The EUR/USD pair fell on Tuesday as the markets sold the Euro off in general. The Spanish and Italian bonds markets saw a spike in yields as the fears of a debt crisis have obviously not gone away in Europe. The banks in many countries in the periphery continue to borrow massive amounts of capital from the LTRO, and this shows just how distressed many of them are.
The 1.30 level below is a massive support level though. Because of this, the market will struggle to continue to the downside. However, if it does – we would sell this pair aggressively as the breaking of this level would be a massively bearish signal. The rallies in this pair are to be sold as well, and because of this, we are looking to sell only. Any rally that shows weakness is our signal, and a daily close sub-1.30 has us selling as well.
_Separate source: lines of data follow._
(** * The Cube.js model editor server (cube-editor/server.js)

    A shallow embedding of the Express server that keeps the model
    definitions of a Cube.js deployment in memory ([currentModels]),
    persists them as a Kubernetes ConfigMap document and drives [kubectl]
    through the deployment steps, together with the browser side validation
    ([validateModel] of cube-editor/script.js).

    Conventions of the embedding.
    - A JavaScript string is a [string]; the patterns searched for are ASCII,
      so searching bytes and searching UTF-16 units agree.
    - A JavaScript object used as a dictionary is the list of its own
      enumerable properties in the order [Object.keys] reports them
      (module [JsObject]). Its prototype is [Object.prototype]: reading a
      name the object does not own finds the member of the prototype of
      that name, and assigning a string to [__proto__] stores nothing.
    - Names and texts are strings, as the editor sends them.
    - The handlers run in a monad that threads the process and its
      surroundings, records the effects in a trace, and carries a thrown
      [Error] by its message (module-level section [Server]). *)

From Stdlib Require Import String Ascii List Bool Arith NArith Lia.
From Stdlib Require Import DecimalString.
Import ListNotations.
Local Open Scope string_scope.
Local Open Scope list_scope.

(** ** JavaScript strings *)

Module JsString.

(** [s.startsWith(p)] *)
Fixpoint startsWith (p s : string) : bool :=
  match p, s with
  | EmptyString, _ => true
  | String _ _, EmptyString => false
  | String a p', String b s' => Ascii.eqb a b && startsWith p' s'
  end.

(** [s.includes(p)]: [p] occurs somewhere in [s]. *)
Fixpoint includes (p s : string) : bool :=
  startsWith p s ||
  match s with
  | EmptyString => false
  | String _ s' => includes p s'
  end.

(** The suffix of [s] after its first [n] characters. *)
Fixpoint drop (n : nat) (s : string) : string :=
  match n, s with
  | O, _ => s
  | S _, EmptyString => EmptyString
  | S n', String _ s' => drop n' s'
  end.

(** [s.replace(p, r)] for a string pattern [p]: only the first occurrence
    of [p] is replaced. *)
Fixpoint replace (p r s : string) : string :=
  if startsWith p s then r ++ drop (String.length p) s
  else match s with
       | EmptyString => EmptyString
       | String c s' => String c (replace p r s')
       end.

(** JavaScript truthiness of a string value: every string but the empty
    one is truthy. *)
Definition truthy (s : string) : bool :=
  match s with
  | EmptyString => false
  | String _ _ => true
  end.

(** The character [U+0022], written by its code. *)
Definition dquote : string := String (ascii_of_nat 34) EmptyString.

(** [String(n)] for a non-negative integer. *)
Definition of_nat (n : nat) : string := NilEmpty.string_of_uint (Nat.to_uint n).

End JsString.

(** ** JavaScript objects used as dictionaries *)

Module JsObject.

(** The own enumerable string-valued properties, in [Object.keys] order:
    array indices in ascending order first, then the other keys in the
    order of their creation. *)
Definition obj := list (string * string).

Definition is_digit (c : ascii) : bool :=
  let n := nat_of_ascii c in ((48 <=? n)%nat && (n <=? 57)%nat)%bool.

Fixpoint digits_value (s : string) (acc : N) : option N :=
  match s with
  | EmptyString => Some acc
  | String c s' =>
      if is_digit c
      then digits_value s' (acc * 10 + N.of_nat (nat_of_ascii c - 48))%N
      else None
  end.

(** A property key is an array index when it is the canonical decimal
    form of an integer below [2^32 - 1]. *)
Definition array_index (k : string) : option N :=
  match k with
  | EmptyString => None
  | String c rest =>
      if Ascii.eqb c "0"%char
      then match rest with EmptyString => Some 0%N | _ => None end
      else match digits_value k 0 with
           | Some n => if (n <? 4294967295)%N then Some n else None
           | None => None
           end
  end.

Definition keys (o : obj) : list string := map fst o.

(** The own property [k] of [o], [None] when [o] owns none. *)
Fixpoint get (k : string) (o : obj) : option string :=
  match o with
  | [] => None
  | (k', v) :: o' => if String.eqb k k' then Some v else get k o'
  end.

Definition has (k : string) (o : obj) : bool :=
  match get k o with Some _ => true | None => false end.

(** Assignment to an existing property keeps its place. *)
Fixpoint update (k v : string) (o : obj) : obj :=
  match o with
  | [] => []
  | (k', v') :: o' =>
      if String.eqb k k' then (k', v) :: o' else (k', v') :: update k v o'
  end.

(** A new array index goes among the indices, by its value. *)
Fixpoint insert_index (i : N) (k v : string) (o : obj) : obj :=
  match o with
  | [] => [(k, v)]
  | (k', v') :: o' =>
      match array_index k' with
      | Some j =>
          if (j <? i)%N then (k', v') :: insert_index i k v o'
          else (k, v) :: o
      | None => (k, v) :: o
      end
  end.

(** Defining or overwriting the own property [k]: what [o[k] = v] does
    for every key but [__proto__]. *)
Definition set (k v : string) (o : obj) : obj :=
  if has k o then update k v o
  else match array_index k with
       | Some i => insert_index i k v o
       | None => o ++ [(k, v)]
       end.

(** [delete o[k]] *)
Definition delete (k : string) (o : obj) : obj :=
  filter (fun kv => negb (String.eqb k (fst kv))) o.

(** The names of the members an object inherits from [Object.prototype]:
    eleven functions and the accessor [__proto__], which reads as the
    prototype itself. *)
Definition Object_prototype : list string :=
  [ "constructor"; "__defineGetter__"; "__defineSetter__"; "hasOwnProperty";
    "__lookupGetter__"; "__lookupSetter__"; "isPrototypeOf";
    "propertyIsEnumerable"; "toString"; "valueOf"; "__proto__";
    "toLocaleString" ].

Definition inherited (k : string) : bool :=
  existsb (String.eqb k) Object_prototype.

(** What an expression [o[k]] evaluates to: a string the object owns, a
    member of [Object.prototype], or [undefined]. *)
Inductive Value :=
| Text (s : string)
| Member (name : string)
| Undefined.

(** [o[k]] as an expression: the own property if there is one, the
    inherited member otherwise. *)
Definition lookup (k : string) (o : obj) : Value :=
  match get k o with
  | Some v => Text v
  | None => if inherited k then Member k else Undefined
  end.

(** JavaScript truthiness of a value: the members of the prototype are
    functions and an object, which are truthy. *)
Definition truthy_value (v : Value) : bool :=
  match v with
  | Text s => JsString.truthy s
  | Member _ => true
  | Undefined => false
  end.

(** [o[k] = v] as a statement, for a string [v]. When the object owns no
    [__proto__], an assignment to that name reaches the setter of
    [Object.prototype], which ignores a value that is neither an object nor
    [null]: nothing is stored. Every other assignment defines or overwrites
    the own property. *)
Definition assign (k v : string) (o : obj) : obj :=
  if String.eqb k "__proto__" && negb (has k o) then o else set k v o.

(** Every key names one property. *)
Definition wf (o : obj) : Prop := NoDup (keys o).

End JsObject.

Import JsString.
Import JsObject.

(** ** The persisted document and the surroundings of the process *)

(** The ConfigMap document as [yaml.load] returns it and [yaml.dump]
    writes it: the identity header and the flat [data] object ([None] when
    the document has no [data]). *)
Record ConfigMap := {
  apiVersion : string;
  kind : string;
  metadata_name : string;
  metadata_namespace : string;
  data : option obj
}.

(** What reading [CONFIGMAP_PATH] gives: [fs.readFileSync] or [yaml.load]
    throws, or [yaml.load] returns a document ([None] for an empty one).
    The file is kept in parsed form: [yaml.load] is taken to read back the
    document [yaml.dump] wrote. *)
Inductive File :=
| Unreadable (message : string)
| Parsed (doc : option ConfigMap).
Buying cannot be done until we clear the 1.35 level on a daily close.
The markets will certainly remain volatile, as there is always someone out there that wants to buy the Euro it seems, but the reality is that Europe is a mess and the rest of the world seems to know it. Many central banks own Euros, and there are rumors that some Asian Central Banks may be defending the 1.30 level. If that level gives, we are looking for a move down to at least 1.26, and possibly lower as well.
The 1.25 level will also be supportive based upon the fact that it is a large round number. The pair will be at risk for headline interference, and most of those will more than likely be bad. With that in mind, we are much more comfortable being short of this pair than long of it. The economy in the United States is obviously stronger than the one in Europe, and as a result the pair will be bias to the downside overall for the foreseeable future. Even though the market celebrated the second bailout of Greece, it has become obvious that the situation in Europe is far from over.